# Exercise instructions
Find all lines below containing the string "recorded" and return them.

# Data supplied
(* ===== verification/Reset.v ===== *)
(** internal/harness/reset: the golden point of the nested cluster's three VMs, taken by
    [Golden] and rolled back to by [Reset]. *)
From Stdlib Require Import Ascii.
From S2P Require Import Prelude GoLib Errors Json Rest Vms Task Grants Snapshot Outer Screen.

Definition goldenName : string := "pvh-golden".
Definition descPrefix : string := "pveforge harness golden point ".
Definition VMIDs : list Z := [690; 691; 692]%Z.
Definition stopOrder : list Z := [691; 690; 692]%Z.
Definition startOrder : list Z := [692; 690; 691]%Z.
Definition stampRE (s : string) : bool :=
  match cut (byte 84) s with
  | Some (day, time) =>
      match srev time with
      | String z t => is_byte 90 z && all_bytes is_digit t && bool_decide (slen t = 6) && all_bytes is_digit day && bool_decide (slen day = 8)
      | EmptyString => false
      end
  | None => false
  end.
(** The storage, whether an old golden point may be replaced, the free space needed, and the
    directory of the evidence. *)
Record Params := { Storage_ : string; Replace : bool; MinFreeGiB : Z; Home : string }.

(** ** The driver *)
(** What a run changes of the driver: its stamp, whether a failure is recorded already, and
    what is known of each VM's golden point. *)
Record driver := { stamp : string; failed : bool; goldenState : gmap Z string }.
Definition flow (A : Type) := driver → io outerE (res A * driver).
Definition fret {A} (a : A) : flow A := λ s, Ret (Ok a, s).
Definition fbind {A B} (m : flow A) (f : A → flow B) : flow B := λ s,
  let! rs := m s in match rs.1 with Ok a => f a rs.2 | Er e => Ret (Er e, rs.2) end.
Notation "'let*' x := m 'in' k" := (fbind m (λ x, k))
  (at level 200, x name, m at level 100, k at level 200, right associativity).
Definition act {A} (m : io outerE A) : flow A := λ s, let! a := m in Ret (Ok a, s).
Definition die {A} (reason : string) : flow A := λ s, Ret (Er (errorf reason), s).
Definition set_golden (vmid : Z) (what : string) : flow unit := λ s,
  Ret (Ok tt, {| stamp := stamp s; failed := failed s; goldenState := <[vmid := what]> (goldenState s) |}).
(** A failure that is recorded at once. *)
Definition fail {A} (reason : string) : flow A := λ s,
  let! _ := trigger (OStep ("FAILED " +:+ reason)) in
  Ret (Er (errorf reason), {| stamp := stamp s; failed := true; goldenState := goldenState s |}).
Definition step (line : string) : flow unit := act (trigger (OStep line)).
Definition evidence (name : string) (content : json) : flow unit := act (trigger (OEvidence name content)).
(** A call whose failure ends the run with the text [f] makes of it. *)
Definition or_die {A} (m : io outerE (res A)) (f : string → string) : flow A := λ s,
  let! r := m in match r with Ok a => Ret (Ok a, s) | Er e => die (f (Error e)) s end.
Fixpoint each (l : list Z) (f : Z → flow unit) : flow unit :=
  match l with [] => fret tt | v :: l' => let* _ := f v in each l' f end.
Definition vm (vmid : Z) : string := "VM " +:+ itoa vmid.

Section driver.
Context (cfg : Config) (p : Params).

(** ** Leaves *)
Definition guardChange (vmid : Z) : io outerE (res unit) := Guard cfg None vmid ModeChange.
Definition postLeaf (vmid : Z) (sub set : string) (params : Values) : io outerE (res unit) :=
  match List.find (λ k, negb (AllowedField set k)) (sorted_keys params) with
  | Some k => Ret (Er (errorf (set +:+ " " +:+ k +:+ " is not an allowed harness field")))
  | None =>
      let? _ := guardChange vmid orelse id in
      let? upid := pve_call (RawUPID "POST" (VMPath (cfg_Node cfg) vmid sub) params) orelse id in
      pve_call (WaitForTask (cfg_Node cfg) upid)
  end.
Definition start : flow unit :=
  each startOrder (λ vmid,
    let* _ := or_die (postLeaf vmid "status/start" "start" ∅) (λ e, vm vmid +:+ ": the start failed: " +:+ e) in
    step (vm vmid +:+ ": started")).
Definition accept (minutes : Z) (why : string) : flow unit := λ s,
  let! r := trigger (OAccept minutes why) in
  match r with
  | Er e => fail ("accept (" +:+ why +:+ "): the nested cluster was not accepted: " +:+ Error e) s
  | Ok _ => step ("accepted (" +:+ why +:+ ")") s
  end.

# Result below
(** What a run changes of the driver: its stamp, whether a failure is recorded already, and
(** A failure that is recorded at once. *)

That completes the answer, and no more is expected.